Repeat exactly the lines from the start of the material below up to and including the "- split; [split|]; simpl; try done." line.

== Segment start ==

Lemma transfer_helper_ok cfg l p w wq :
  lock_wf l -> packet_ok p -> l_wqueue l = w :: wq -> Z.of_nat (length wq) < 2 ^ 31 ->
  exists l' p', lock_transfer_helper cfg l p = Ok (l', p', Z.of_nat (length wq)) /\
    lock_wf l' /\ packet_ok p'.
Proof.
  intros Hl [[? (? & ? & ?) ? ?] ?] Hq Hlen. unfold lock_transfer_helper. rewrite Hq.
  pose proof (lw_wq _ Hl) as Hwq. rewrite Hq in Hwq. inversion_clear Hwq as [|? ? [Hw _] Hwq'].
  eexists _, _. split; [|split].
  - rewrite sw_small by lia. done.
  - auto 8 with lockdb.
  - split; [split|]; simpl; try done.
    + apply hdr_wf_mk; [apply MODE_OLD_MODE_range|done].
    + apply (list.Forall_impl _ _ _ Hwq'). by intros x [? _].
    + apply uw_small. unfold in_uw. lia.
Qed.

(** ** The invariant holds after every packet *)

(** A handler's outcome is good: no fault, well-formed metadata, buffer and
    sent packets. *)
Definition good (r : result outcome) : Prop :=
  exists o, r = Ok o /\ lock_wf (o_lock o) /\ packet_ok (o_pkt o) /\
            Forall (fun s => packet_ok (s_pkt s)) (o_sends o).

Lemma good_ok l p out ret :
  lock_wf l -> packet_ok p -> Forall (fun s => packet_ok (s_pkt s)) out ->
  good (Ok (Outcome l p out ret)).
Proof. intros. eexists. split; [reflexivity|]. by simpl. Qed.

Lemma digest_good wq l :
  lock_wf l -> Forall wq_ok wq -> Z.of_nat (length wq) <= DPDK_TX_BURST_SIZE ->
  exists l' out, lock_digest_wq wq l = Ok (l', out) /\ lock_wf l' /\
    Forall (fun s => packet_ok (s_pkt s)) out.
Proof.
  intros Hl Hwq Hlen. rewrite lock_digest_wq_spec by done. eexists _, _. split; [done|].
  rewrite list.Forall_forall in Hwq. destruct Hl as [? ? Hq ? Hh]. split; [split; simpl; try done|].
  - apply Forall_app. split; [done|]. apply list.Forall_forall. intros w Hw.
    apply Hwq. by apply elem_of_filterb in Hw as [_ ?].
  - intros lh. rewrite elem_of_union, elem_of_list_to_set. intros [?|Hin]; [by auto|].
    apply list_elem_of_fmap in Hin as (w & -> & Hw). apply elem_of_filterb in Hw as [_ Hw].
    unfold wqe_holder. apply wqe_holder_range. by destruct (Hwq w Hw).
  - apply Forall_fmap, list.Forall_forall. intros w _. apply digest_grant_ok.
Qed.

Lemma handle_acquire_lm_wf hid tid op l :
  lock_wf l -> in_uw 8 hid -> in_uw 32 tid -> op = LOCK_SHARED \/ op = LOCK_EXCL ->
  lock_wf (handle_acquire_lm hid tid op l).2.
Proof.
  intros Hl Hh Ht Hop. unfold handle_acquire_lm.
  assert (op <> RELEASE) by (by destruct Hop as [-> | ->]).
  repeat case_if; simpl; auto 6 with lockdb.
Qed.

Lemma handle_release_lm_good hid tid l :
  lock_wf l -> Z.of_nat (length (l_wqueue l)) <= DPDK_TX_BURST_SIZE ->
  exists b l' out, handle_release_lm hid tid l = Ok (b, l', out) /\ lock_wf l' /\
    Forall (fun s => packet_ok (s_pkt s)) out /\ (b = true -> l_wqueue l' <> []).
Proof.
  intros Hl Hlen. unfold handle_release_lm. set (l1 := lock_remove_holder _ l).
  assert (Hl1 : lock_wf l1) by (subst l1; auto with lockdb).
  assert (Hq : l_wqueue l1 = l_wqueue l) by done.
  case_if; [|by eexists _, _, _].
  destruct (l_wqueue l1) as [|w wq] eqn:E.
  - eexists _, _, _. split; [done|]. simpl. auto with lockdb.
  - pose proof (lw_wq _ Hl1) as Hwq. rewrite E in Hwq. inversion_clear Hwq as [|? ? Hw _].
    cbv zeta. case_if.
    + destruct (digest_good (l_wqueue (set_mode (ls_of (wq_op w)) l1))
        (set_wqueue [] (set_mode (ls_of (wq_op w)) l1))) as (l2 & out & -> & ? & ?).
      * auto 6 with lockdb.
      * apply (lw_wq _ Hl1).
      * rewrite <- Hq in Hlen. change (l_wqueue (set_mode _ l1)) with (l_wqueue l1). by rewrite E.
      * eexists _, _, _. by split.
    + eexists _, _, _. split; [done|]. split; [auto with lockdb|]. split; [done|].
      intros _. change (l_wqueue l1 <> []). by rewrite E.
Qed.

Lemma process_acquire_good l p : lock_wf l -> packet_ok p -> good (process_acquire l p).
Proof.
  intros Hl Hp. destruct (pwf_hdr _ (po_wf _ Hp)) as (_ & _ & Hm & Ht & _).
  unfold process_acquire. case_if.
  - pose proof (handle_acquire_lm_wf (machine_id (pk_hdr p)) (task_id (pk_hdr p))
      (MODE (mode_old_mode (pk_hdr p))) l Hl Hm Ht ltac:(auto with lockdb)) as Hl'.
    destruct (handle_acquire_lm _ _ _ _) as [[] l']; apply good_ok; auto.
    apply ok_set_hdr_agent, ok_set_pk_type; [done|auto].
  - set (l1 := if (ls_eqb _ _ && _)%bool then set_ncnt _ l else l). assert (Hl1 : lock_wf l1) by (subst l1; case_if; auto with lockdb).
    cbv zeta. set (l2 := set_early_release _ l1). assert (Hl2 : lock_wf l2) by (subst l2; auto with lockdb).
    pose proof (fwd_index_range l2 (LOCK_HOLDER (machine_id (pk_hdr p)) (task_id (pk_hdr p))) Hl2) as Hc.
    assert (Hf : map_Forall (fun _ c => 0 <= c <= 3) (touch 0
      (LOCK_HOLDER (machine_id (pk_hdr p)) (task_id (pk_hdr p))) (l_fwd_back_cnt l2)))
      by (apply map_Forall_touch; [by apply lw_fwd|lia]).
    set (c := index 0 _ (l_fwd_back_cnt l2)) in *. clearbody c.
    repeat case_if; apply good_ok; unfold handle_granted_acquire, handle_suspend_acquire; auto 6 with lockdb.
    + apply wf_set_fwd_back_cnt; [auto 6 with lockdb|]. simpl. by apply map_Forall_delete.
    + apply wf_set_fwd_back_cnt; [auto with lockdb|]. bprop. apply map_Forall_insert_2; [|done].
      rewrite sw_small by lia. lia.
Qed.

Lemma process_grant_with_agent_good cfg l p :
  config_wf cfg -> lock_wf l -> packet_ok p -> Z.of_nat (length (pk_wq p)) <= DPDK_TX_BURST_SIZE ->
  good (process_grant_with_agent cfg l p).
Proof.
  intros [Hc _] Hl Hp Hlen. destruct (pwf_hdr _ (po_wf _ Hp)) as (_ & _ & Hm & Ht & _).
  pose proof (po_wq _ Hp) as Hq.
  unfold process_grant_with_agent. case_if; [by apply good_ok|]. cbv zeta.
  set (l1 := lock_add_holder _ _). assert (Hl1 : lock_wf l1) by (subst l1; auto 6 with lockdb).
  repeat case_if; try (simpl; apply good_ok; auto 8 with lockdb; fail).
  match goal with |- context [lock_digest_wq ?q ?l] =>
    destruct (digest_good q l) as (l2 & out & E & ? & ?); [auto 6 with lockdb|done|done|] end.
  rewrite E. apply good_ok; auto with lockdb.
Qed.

== Segment end ==

Exercise solution:
Lemma transfer_helper_ok cfg l p w wq :
  lock_wf l -> packet_ok p -> l_wqueue l = w :: wq -> Z.of_nat (length wq) < 2 ^ 31 ->
  exists l' p', lock_transfer_helper cfg l p = Ok (l', p', Z.of_nat (length wq)) /\
    lock_wf l' /\ packet_ok p'.
Proof.
  intros Hl [[? (? & ? & ?) ? ?] ?] Hq Hlen. unfold lock_transfer_helper. rewrite Hq.
  pose proof (lw_wq _ Hl) as Hwq. rewrite Hq in Hwq. inversion_clear Hwq as [|? ? [Hw _] Hwq'].
  eexists _, _. split; [|split].
  - rewrite sw_small by lia. done.
  - auto 8 with lockdb.
  - split; [split|]; simpl; try done.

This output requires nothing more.